I imagine that all those published authors and prolific writers sit down at their computers and just let it flow out of them. Sure, they may have to edit a bit, but they never have to struggle for the words, they’re in the zone. Then because I do struggle, I take this as a sure sign I musn’t be a real writer. It’s just another example that I’m faking it, I’m a “wanna-be”.
Because in my head, everyone else’s life is perfect, especially if you’ve already published a book! Then something comes along to burst that bubble and make me realize, no, this is tough for all writers. Each of us has a process but the most important part of that process is: bum in seat, hands on keyboard, social media shut-off.
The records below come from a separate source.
Lemma insert_ordered iv l lo :
  ordered lo l → lo ≤ StartOffset iv → ordered lo (insertInterval iv l).
Proof.
  revert iv lo. induction l as [|n l IH]; intros iv lo Ho Hlo; simpl.
  { case_decide; simpl; [done|]. split_and!; [lia|lia|done]. }
  destruct Ho as (H1 & H2 & Ho).
  case_decide; [simpl; split_and!; auto|].
  case_decide; [simpl; split_and!; auto; lia|].
  case_decide; [simpl; split_and!; [lia|lia|]; apply IH; [done|lia]|].
  case_decide; repeat case_decide; simpl in *;
    repeat match goal with |- _ ∧ _ => split end; try lia;
    first [done | apply IH; simpl; [eapply ordered_weaken; [|exact Ho]; lia|lia]].
Qed.

Lemma insert_timed iv l : timed iv → Forall timed l → Forall timed (insertInterval iv l).
Proof.
  intros Hiv Hl. revert iv Hiv. induction Hl as [|n l Hn Hl IH]; intros iv Hiv; simpl.
  { case_decide; auto. }
  repeat case_decide; simpl; repeat constructor; auto;
    auto using timed_set_start, timed_left_of.
Qed.

Definition cell_of i (y : Z) : option cell :=
  if decide (inside i y) then Some (cell_at (Value i) y) else None.

(** [insertInterval] keeps, offset by offset, the newer cell. *)
Lemma insert_view iv l lo y :
  ordered lo l → timed iv → Forall timed l →
  view_at (insertInterval iv l) y = newer (view_at l y) (cell_of iv y).
Proof.
  intros Ho Hiv Hl. revert iv lo Ho Hiv. induction Hl as [|n l Hn Hl IH]; intros iv lo Ho Hiv.
  { simpl. unfold cell_of. case_decide; simpl; [rewrite decide_False by (unfold inside; lia)|]; done. }
  destruct Ho as (H1 & H2 & Ho). pose proof (view_at_below _ _ y Ho) as Hbelow.
  pose proof (Hn y) as Hny. pose proof (Hiv y) as Hivy.
  assert (∀ iv' : Interval T, timed iv' →
    view_at (insertInterval iv' l) y = newer (view_at l y) (cell_of iv' y)) as IH'.
  { intros. by eapply IH. }
  clear IH. simpl. repeat case_decide; rewrite ?view_at_app; simpl;
    rewrite ?IH' by auto using timed_set_start; unfold cell_of, inside in *; simpl;
    rewrite ?cell_set; repeat case_decide; try lia; rewrite ?Hbelow by lia; simpl;
    rewrite ?Hny, ?Hivy; repeat case_decide; try lia; try done.
  all: clear IH'; simpl in *; try lia; destruct (view_at l y); simpl; repeat case_decide;
    try lia; try done.
  all: discriminate Hbelow; lia.
Qed.
End lists.
End Cells.
Export Cells.

(** ** The newest chunk at an offset *)
Module Newest.

Definition chunk_ok (c : FileChunk) : Prop :=
  0 ≤ Offset c ∧ 0 ≤ FileChunks.Size c ∧ Offset c + FileChunks.Size c < 2 ^ 63
  ∧ 0 ≤ ModifiedTsNs c < 2 ^ 63.
#[global] Instance chunk_ok_dec c : Decision (chunk_ok c).
Proof. unfold chunk_ok. apply _. Defined.

Lemma chunk_stop_eq c : chunk_ok c → chunk_stop c = Offset c + FileChunks.Size c.
Proof.
  intros (? & ? & ? & ?). unfold chunk_stop, add64.
  rewrite (swrap_id 64 (FileChunks.Size c)) by (widths; lia). apply swrap_id; widths; lia.
Qed.

Definition covers (c : FileChunk) (y : Z) : Prop := Offset c ≤ y < Offset c + FileChunks.Size c.

Definition chunk_cell (c : FileChunk) (y : Z) : cell :=
  Cell (FileId c) (ModifiedTsNs c) (y - Offset c) (FileChunks.Size c) (CipherKey c) (IsCompressed c).

(** Later chunks of the list win when times are equal. *)
Definition newest (cs : list FileChunk) (y : Z) : option cell :=
  foldl (λ best c, newer best (if decide (covers c y) then Some (chunk_cell c y) else None)) None cs.

Lemma newest_snoc cs c y :
  newest (cs ++ [c]) y = newer (newest cs y) (if decide (covers c y) then Some (chunk_cell c y) else None).
Proof. unfold newest. by rewrite foldl_snoc. Qed.

Lemma newest_spec cs y :
  match newest cs y with
  | None => ∀ c, c ∈ cs → ¬ covers c y
  | Some d => ∃ c, c ∈ cs ∧ covers c y ∧ d = chunk_cell c y
                   ∧ ∀ c', c' ∈ cs → covers c' y → ModifiedTsNs c' ≤ ModifiedTsNs c
  end.
Proof.
  induction cs as [|c cs IH] using rev_ind; [cbn; set_solver|].
  rewrite newest_snoc. destruct (newest cs y) as [d|].
  - destruct IH as (c0 & Hc0 & Hcov & -> & Hmax). case_decide as Hc; cbn [newer].
    + cbn. case_decide.
      * exists c. split_and!; [set_solver|done|done|].
        intros c' [Hc'|Hc'%list_elem_of_singleton]%elem_of_app Hcov'; [|by subst].
        specialize (Hmax c' Hc' Hcov'). lia.
      * exists c0. split_and!; [set_solver|done|done|].
        intros c' [Hc'|Hc'%list_elem_of_singleton]%elem_of_app Hcov'; [auto|subst; lia].
    + exists c0. split_and!; [set_solver|done|done|].
      intros c' [Hc'|Hc'%list_elem_of_singleton]%elem_of_app Hcov'; [auto|by subst].
  - case_decide as Hc; cbn [newer].
    + exists c. split_and!; [set_solver|done|done|].
      intros c' [Hc'|Hc'%list_elem_of_singleton]%elem_of_app Hcov'; [|by subst].
      by destruct (IH c').
    + intros c' [Hc'|Hc'%list_elem_of_singleton]%elem_of_app; [auto|by subst].
Qed.

(** Chunks of one list have different times. *)
Definition distinct (cs : list FileChunk) : Prop := NoDup (ModifiedTsNs <$> cs).

Lemma distinct_eq cs c c' :
  distinct cs → c ∈ cs → c' ∈ cs → ModifiedTsNs c = ModifiedTsNs c' → c = c'.
Proof. apply NoDup_fmap_eq. Qed.

Lemma newest_eq cs c y :
  distinct cs → c ∈ cs → covers c y →
  (∀ c', c' ∈ cs → covers c' y → ModifiedTsNs c' ≤ ModifiedTsNs c) →
  newest cs y = Some (chunk_cell c y).
Proof.
  intros Hd Hc Hcov Hmax. pose proof (newest_spec cs y) as H.
  destruct (newest cs y) as [d|]; [|by destruct (H c)].
  destruct H as (c0 & Hc0 & Hcov0 & -> & Hmax0). do 2 f_equal.
  eapply distinct_eq; eauto. apply Z.le_antisymm; auto.
Qed.

Lemma newest_none cs y : (∀ c, c ∈ cs → ¬ covers c y) → newest cs y = None.
Proof.
  intros H. pose proof (newest_spec cs y) as Hs. destruct (newest cs y) as [d|]; [|done].
  destruct Hs as (c & Hc & Hcov & _). by destruct (H c).
Qed.

(** Only the chunks that cover the offset matter. *)
Lemma newest_covering cs cs' y :
  distinct cs → (∀ c, c ∈ cs' → c ∈ cs) → distinct cs' →
  (∀ c, c ∈ cs → covers c y → c ∈ cs' ∨ ∃ c', c' ∈ cs' ∧ covers c' y ∧ ModifiedTsNs c < ModifiedTsNs c') →
  newest cs' y = newest cs y.
Proof.
  intros Hd Hsub Hd' H. pose proof (newest_spec cs y) as Hs.
  destruct (newest cs y) as [d|].
  - destruct Hs as (c & Hc & Hcov & -> & Hmax). apply newest_eq; [done| |done|auto].
    destruct (H c Hc Hcov) as [|(c' & Hc' & Hcov' & Hlt)]; [done|].
    specialize (Hmax c' (Hsub _ Hc') Hcov'). lia.
  - apply newest_none. auto.
Qed.
End Newest.
Export Newest.

(** ** The sweep *)
Module SweepSpec.

Definition start_of (c : FileChunk) : Point := MkPoint (Offset c) (ModifiedTsNs c) c true.
Definition stop_of (c : FileChunk) : Point := MkPoint (chunk_stop c) (ModifiedTsNs c) c false.

(** Everything ends at or before [b]. *)
Definition upto (b : Z) (l : list (Interval VisibleInterval)) : Prop :=
  Forall (λ i, StopOffset i ≤ b) l.

(** The interval and its value name the same range. *)
Definition aligned (i : Interval VisibleInterval) : Prop :=
  v_start (Value i) = StartOffset i ∧ v_stop (Value i) = StopOffset i
  ∧ v_modifiedTsNs (Value i) = TsNs i.

Lemma ordered_snoc lo l (i : Interval VisibleInterval) :
  ordered lo l → upto (StartOffset i) l → lo ≤ StartOffset i < StopOffset i → ordered lo (l ++ [i]).
Proof.
  revert lo. induction l as [|j l IH]; intros lo Ho Hu Hi; simpl in *; [split_and!; [lia|lia|done]|].
  destruct Ho as (? & ? & Ho). apply Forall_cons in Hu as [Hj Hu]. split_and!; [done|done|].
  apply IH; [done|done|lia].
Qed.

Lemma upto_mono a b l : a ≤ b → upto a l → upto b l.
Proof. intros ? H. eapply Forall_impl; [exact H|]. cbv beta. intros. lia. Qed.

Lemma view_at_upto b l y : upto b l → b ≤ y → view_at l y = None.
Proof.
  induction 1 as [|i l Hi _ IH]; intros Hy; simpl; [done|].
  rewrite decide_False by (unfold inside; lia). by apply IH.
Qed.

Lemma insert_before_split q p e q1 q2 :
  q = q1 ++ e :: q2 → Forall (λ a, ts a ≤ ts p) q1 → ts p < ts e →
  insert_before_newer q p = q1 ++ p :: e :: q2.
Proof.
  intros -> H1 He. induction H1 as [|a q1 Ha _ IH]; simpl.
  - by rewrite decide_True.
  - rewrite decide_False by lia. by f_equal.
Qed.

Lemma remove_ts_split q1 e q2 :
  Forall (λ a, ts a ≠ ts e) q2 →
  reverse (remove_ts (reverse (q1 ++ e :: q2)) (ts e)) = q1 ++ q2.
Proof.
  intros H. rewrite reverse_app, reverse_cons, <- app_assoc. simpl.
  assert (∀ r, Forall (λ a, ts a ≠ ts e) r →
    remove_ts (r ++ e :: reverse q1) (ts e) = r ++ reverse q1) as Hr.
  { induction 1 as [|a r Ha _ IH]; simpl; [by rewrite decide_True|].
    rewrite decide_False by done. by f_equal. }
  rewrite Hr by (by apply Forall_reverse). by rewrite reverse_app, !reverse_involutive.
Qed.

(** The place where an older point goes. *)
Lemma split_newer q p :
  (∀ a, a ∈ q → ts a ≠ ts p) → (∃ e, e ∈ q ∧ ts p < ts e) →
  ∃ q1 e q2, q = q1 ++ e :: q2 ∧ Forall (λ a, ts a < ts p) q1 ∧ ts p < ts e.
Proof.
  induction q as [|a q IH]; intros Hne (e & He & Hlt); [set_solver|].
  destruct (decide (ts p < ts a)); [by exists [], a, q|].
  destruct IH as (q1 & e' & q2 & -> & H1 & H2).
  - intros b Hb. apply Hne. set_solver.
  - exists e. split; [|done]. apply elem_of_cons in He as [-> |]; [lia|done].
  - exists (a :: q1), e', q2. split_and!; [done| |done]. constructor; [|done].
    specialize (Hne a ltac:(set_solver)). lia.
Qed.

Section sweep.
Context (cs : list FileChunk).
Context (Hok : ∀ c, c ∈ cs → chunk_ok c) (Hne : ∀ c, c ∈ cs → 0 < FileChunks.Size c).
Context (Hd : distinct cs).
Lemma merge_shows l :
  shows cs a b l →
  shows (cs ++ [c]) a b (InsertInterval l start stop (ModifiedTsNs c) value).
Proof.
  intros (Ho & Ht & Hg & Hv). unfold InsertInterval.
  set (iv := MkInterval start stop (ModifiedTsNs c) (SetStartStop value start stop)).
  assert (timed iv) as Hiv by (intros y; cbn; rewrite cell_set; apply Hts).
  assert (0 ≤ StartOffset iv) as H0.
  { cbn. destruct Hc. unfold start, max. case_decide; lia. }
  assert (∀ y, cell_of iv y = if decide (start ≤ y < stop) then Some (chunk_cell c y) else None) as Hcc.
  { intros y. unfold cell_of, inside; cbn. case_decide; [|done]. by rewrite cell_set, Hcell. }
  split_and!.
  - by apply insert_ordered.
  - by apply insert_timed.
  - intros y d. rewrite (insert_view _ _ 0) by done. rewrite Hcc.
    intros Hd. assert (view_at l y = Some d ∨ (start ≤ y < stop ∧ d = chunk_cell c y)) as [H|[H ->]].
    { destruct (view_at l y); repeat case_decide; simpl in Hd; repeat case_decide; naive_solver. }
    + destruct (Hg y d H) as (c' & ? & ?). exists c'. split; [set_solver|done].
    + exists c. split_and!; [set_solver| |done]. unfold covers, start, stop in *.
      rewrite chunk_stop_eq in H by done. unfold max, min in H. repeat case_decide; lia.
  - intros y Hy. rewrite (insert_view _ _ 0) by done. rewrite Hcc, Hv, newest_snoc by done.
    f_equal. pose proof (merge_range y Hy). repeat case_decide; tauto.
Qed.
End merge.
Like many writers, I have a life outside of writing. There’s kids and work and exercise and social time and sports, and other creative projects. But I always stick to my writing in some form. But often it’s just in my journal, just keeping the connection open. I recently went through some fallow time. And my computer got sick and went away. She’s back now, all fixed. But I come straight up against resistance.
I’ve also been sketching a short story in my journal, generating ideas away from the novel I’m working on, trying to stretch my imagination. And then there’s this blog to write and thoughts in-between. I work up to it, in short bits. I wrote some lines down the page for a scene and came up with ideas for at least 5 other scenes. I steal time. And then I waste it.
Still, I was feeling down about my writing, my lack of production in the dark days of winter. And then I ran across Chuck Wendig’s blog on writing, how it came out: Incremental progress.
“I’m not saying you move forward at 2000 words every day. I’m just saying — move forward. Move forward at the rate you, and the day, and the story, demand. Incremental progress is the key. One sentence. One page. One chapter. Consistency is fine if consistency is what you require. But all you really, really need is the discipline to inch forward. Crawl if you must. Run when you can. Pause when necessary.” http://terribleminds.com/ramble/2018/02/27/three-truths-about-writing-and-how-the-writing-gets-done/
And then I realized, hey, that’s the way I write. And this guy’s published tons of books. I like to hear about how other writers write. At our writers’ group meeting, I asked fellow writer, Lori Twining, about her process to write a short story. It gave me confidence that I can do it too. (Maybe not as well, but it can be done!) Because I found out it didn’t come down to her gift-wrapped and completed, she had to work for it, had to struggle to get it right. (Her payoff was having it published, so the struggle was worth it.)
If you’re struggling with a part of your writing, reach out, read blogs, talk to other writers. Like me, you’ll soon find that you’re not alone, you’re not doing it wrong. You may need to shift something, to find some inspiration, or a deadline to keep you going. But if you stick with it, it’ll come.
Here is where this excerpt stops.